_What you should do_
Only the lines below starting at the one that contains "Fixpoint refresh_nodes (nodes" and ending at the one that contains "negb (bool_decide (established_connections" are to be reproduced, exactly and with both ends kept.

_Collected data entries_

* * * * * * * * *

(** [retry_pending_io]: the result, or [None] if the call still blocks *)
Definition retry_pending_io (node : nat) (t : Z) (call : syscall_info) : SM (option Z) :=
  s ← get;
  p ← process node;
  throw_if (negb (bool_decide (s_cursor s = node)) || negb (get_current_tid p =? t))
    (runtime_error "Pending I/O retry actor mismatch");;
  let a := i_args call in
  if epoll_call (i_nr call) then
    r ← on_world (do_epoll_wait (int32 (arg a 0)) (arg a 1) (int32 (arg a 2)) 0);
    mret (if r =? 0 then None else Some r)
  else
    r ← on_world (data_retry call);
    again ← io_should_suspend node call r;
    mret (if again : bool then None else Some r).

(** ** Completion *)

Definition start_completion (node : nat) : SM unit :=
  upd_proc node set_dirty;;
  modify (λ s, mkSim (s_nodes s) (s_procs s) (s_cursor s) (s_error_bound s) 0 (-1) (s_rax s)).

(** What a granted [pselect6] timeout writes to the guest *)
Definition pselect_copyout (node : nat) (q : PendingSyscall) : SM unit :=
  let a := args q in
  (if (nr q =? SYS_pselect6) && (result q =? 0) && negb (arg a 4 =? 0)
   then upd_proc node (λ p, set_memory (guest_write_exact (p_mem p) (arg a 4) (zeros 16)).1 p)
   else mret tt);;
  (if (nr q =? SYS_pselect6) && (result q =? 0)
   then on_world (emu_select_clear (int32 (arg a 0)) (arg a 1) (arg a 2) (arg a 3))
   else mret tt).

Definition finish (node slot : nat) (t : Z) (q : PendingSyscall) (r : Z) : SM (option syscall_info) :=
  tracee_set_rax t r;;
  store_pending node slot None;;
  sync_pending_blocked node;;
  mret (Some (mkInfo (nr q) (args q) (uint64 r))).

(** [complete_pending_syscall]: [None] if there was nothing to complete,
    otherwise the call with its result register *)
Definition complete_pending_syscall (node : nat) (t : Z) : SM (option syscall_info) :=
  p ← process node;
  if bool_decide (p_threads p = []) then mret None
  else
    r ← actor node t;
    let '(slot, th) := r in
    match pending_syscall th with
    | None => mret None
    | Some q =>
        match phase q with
        | Waiting => throw (runtime_error "Cannot execute a waiting syscall before completion is available")
        | Retry =>
            start_completion node;;
            throw_if (negb (bool_decide (reason q = PrIo))) (runtime_error "Only I/O pending calls may retry");;
            done ← retry_pending_io node t (mkInfo (nr q) (args q) 0);
            match done with
            | Some v => finish node slot t q v
            | None =>
                store_pending node slot (Some (set_phase Waiting 0 q));;
                tracee_set_rax t (- ENOSYS);;
                sync_pending_blocked node;;
                mret (Some (mkInfo (nr q) (args q) (uint64 (- ENOSYS))))
            end
        | Ready =>
            start_completion node;;
            pselect_copyout node q;;
            finish node slot t q (result q)
        end
    end.

(** ** Refreshing *)

Definition refresh_futex_pending (node : nat) : SM unit :=
  process node;;
  upd_proc node (λ p, set_threads (refresh_futex_thread (p_futex p) <$> p_threads p) p);;
  sync_pending_blocked node.

(** The phase of one thread's I/O call *)
Definition refresh_io_thread (node slot : nat) : SM unit :=
  p ← process node;
  match p_threads p !! slot with
  | Some th =>
      match pending_syscall th with
      | Some q =>
          if negb (alive th) || negb (bool_decide (reason q = PrIo)) || bool_decide (phase q = Ready) then mret tt
          else
            ready ← io_retry_ready node (mkInfo (nr q) (args q) 0);
            store_pending node slot
              (Some (mkPending (if ready : bool then Retry else Waiting) (reason q) (nr q) (args q) (result q) (deadline q)))
      | None => mret tt
      end
  | None => mret tt
  end.

Fixpoint refresh_io (node : nat) (slots : list nat) : SM unit :=
  match slots with
  | [] => mret tt
  | slot :: slots => refresh_io_thread node slot;; refresh_io node slots
  end.

Definition refresh_node (node : nat) : SM unit :=
  refresh_futex_pending node;;
  p ← process node;
  refresh_io node (seq 0 (length (p_threads p)));;
  sync_pending_blocked node.

Fixpoint refresh_nodes (nodes : list nat) : SM unit :=
  match nodes with
  | [] => mret tt
  | node :: nodes => refresh_node node;; refresh_nodes nodes
  end.

Definition refresh_pending_syscalls : SM unit :=
  s ← get;
  refresh_nodes (seq 0 (length (s_procs s))).

(** ** Process exit *)

Definition exit_blocked (net : SockState) (e : Z * Socket) : option string :=
  let '(fd, k) := e in
  if negb (sk_type k =? SOCK_STREAM) then None
  else if listening k && (negb (bool_decide (pending_connections k = [])) ||
                          negb (bool_decide (established_connections k = ∅)))
  then Some "Process exit with unaccepted TCP connections requires reset semantics"%string
  else if negb (connected k) then None
  else
    match tcp_connections_ net !! fd with
    | None => Some "Connected TCP socket has no connection payload at process exit"%string
    | Some c =>
        if existsb (λ m, negb (bool_decide (m = []))) (recv_buffer c)
        then Some "Process exit with unread TCP data requires reset semantics"%string
        else None
    end.

Definition preflight_process_io_exit (node : nat) : SM unit := λ s,
  match s_nodes s !! node with
  | None => (s, Throw (runtime_error "I/O exit node out of range"))
  | Some n =>
      let fs := fss (n_ctx n) in
      let net := n_sock n in
      match fdm (n_ctx n) with
      | None =>
          if negb (bool_decide (sockets_ net = ∅)) || negb (bool_decide (epoll_instances_ net = ∅)) ||
             negb (bool_decide (pipe_fds_ fs = ∅)) || negb (bool_decide (pipes_ fs = ∅)) ||
             existsb (λ e, (e.1 <? 0) || (2 <? e.1)) (entries (open_files fs))
          then (s, Throw (runtime_error "Process I/O exit has resources without a descriptor manager"))
          else (s, Ret tt)
      | Some _ =>
          match head (omap (exit_blocked net) (entries (sockets_ net))) with
          | Some what => (s, Throw (runtime_error what))
          | None => (s, Ret tt)
          end
      end
  end.

Fixpoint close_all (threads : list thread_state) (fds : list Z) : M (World FD Mem) unit :=
  match fds with
  | [] => mret tt
  | fd :: fds =>
      r ← emu_close inet_pton threads fd;
      throw_if (negb (r =? 0)) (runtime_error "Virtual descriptor close failed during process exit");;
      close_all threads fds
  end.

Definition set_cursor (i : nat) s : Sim FD Mem :=
  mkSim (s_nodes s) (s_procs s) i (s_error_bound s) (n_choose s) (choose s) (s_rax s).

(** The cursor is the node while its descriptors are closed, and is restored
    even when a close throws. *)
Definition with_cursor {A} (node : nat) (m : SM A) : SM A := λ s,
  let '(s', o) := m (set_cursor node s) in (set_cursor (s_cursor s) s', o).

Definition close_process_io (node : nat) : SM unit :=
  p ← process node;
  throw_if (existsb alive (p_threads p)) (runtime_error "Cannot close process I/O with live logical tasks");;
  preflight_process_io_exit node;;
  n ← node_at node;
  match fdm (n_ctx n) with
  | None => mret tt
  | Some t =>
      with_cursor node (on_world (close_all (p_threads p) (merge_sort Z.le (elements (allocated_fds t)))))
  end.

(** ** pselect6 *)

Definition overlaps_scratch_page (a : Z) : bool := (a <? scratch_page + 4096) && (scratch_page - 16 <? a).

Definition validate_pselect_mask_wrapper (node : nat) (wrapper : Z) : SM unit :=
  bs ← node_read node wrapper 16;
  match bs with
  | None => throw (runtime_error "Unreadable pselect6 signal mask wrapper")
  | Some bs => throw_if (negb (le_Z (take 8 bs) =? 0)) (runtime_error "Unsupported pselect6 signal mask")
  end.

(** The timeout the caller gave, or the error *)
Definition pselect_timeout (node : nat) (a : list Z) : SM (Z + Z * Z) :=
  bs ← (if negb (arg a 4 =? 0) then node_read node (arg a 4) 16 else mret (Some (zeros 16)));
  mret (match bs with
        | None => inl (- EFAULT)
        | Some bs =>
            let t := decode_timespec bs in
            if (t.1 <? 0) || (t.2 <? 0) || (billion <=? t.2) then inl (- EINVAL)
            else if int32 (arg a 0) <? 0 then inl (- EINVAL)
            else inr t
        end).

Definition pselect_result (t r : Z) (call : syscall_info) : SM syscall_info :=
  tracee_set_rax t r;; mret (mkInfo (i_nr call) (i_args call) (uint64 r)).

Definition pselect_wait (node : nat) (t : Z) (call : syscall_info) (s ns : Z) : SM syscall_info :=
  call ← suspend_syscall node t call PrTimer;
  arm_deadline node t s ns "Pending pselect6 has no live bound actor";;
  mret call.

Definition start_pselect_timer (node : nat) (t : Z) (call : syscall_info) : SM syscall_info :=
  let a := i_args call in
  let timed := negb (arg a 4 =? 0) in
  (if negb (arg a 5 =? 0) then validate_pselect_mask_wrapper node (arg a 5) else mret tt);;
  throw_if (overlaps_scratch_page (arg a 4)) (runtime_error "pselect6 timeout overlaps reserved control memory");;
  w ← pselect_timeout node a;
  match w with
  | inl e => pselect_result t e call
  | inr (s, ns) =>
      let zero := (s =? 0) && (ns =? 0) in
      let timer_only :=
        if timed && zero then pselect_result t 0 call
        else if timed then pselect_wait node t call s ns
        else suspend_syscall node t call PrTimer in
      if negb (int32 (arg a 0) =? 0) then
        ready ← on_world (emu_select_scan (int32 (arg a 0)) (arg a 1) (arg a 2) (arg a 3));
        if negb (ready =? 0) then pselect_result t ready call
        else if timed && negb zero then pselect_wait node t call s ns
        else timer_only
      else timer_only
  end.
End blocking.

* * * * * * * * *

_Answer section_
Fixpoint refresh_nodes (nodes : list nat) : SM unit :=
  match nodes with
  | [] => mret tt
  | node :: nodes => refresh_node node;; refresh_nodes nodes
  end.

Definition refresh_pending_syscalls : SM unit :=
  s ← get;
  refresh_nodes (seq 0 (length (s_procs s))).

(** ** Process exit *)

Definition exit_blocked (net : SockState) (e : Z * Socket) : option string :=
  let '(fd, k) := e in
  if negb (sk_type k =? SOCK_STREAM) then None
  else if listening k && (negb (bool_decide (pending_connections k = [])) ||
                          negb (bool_decide (established_connections k = ∅)))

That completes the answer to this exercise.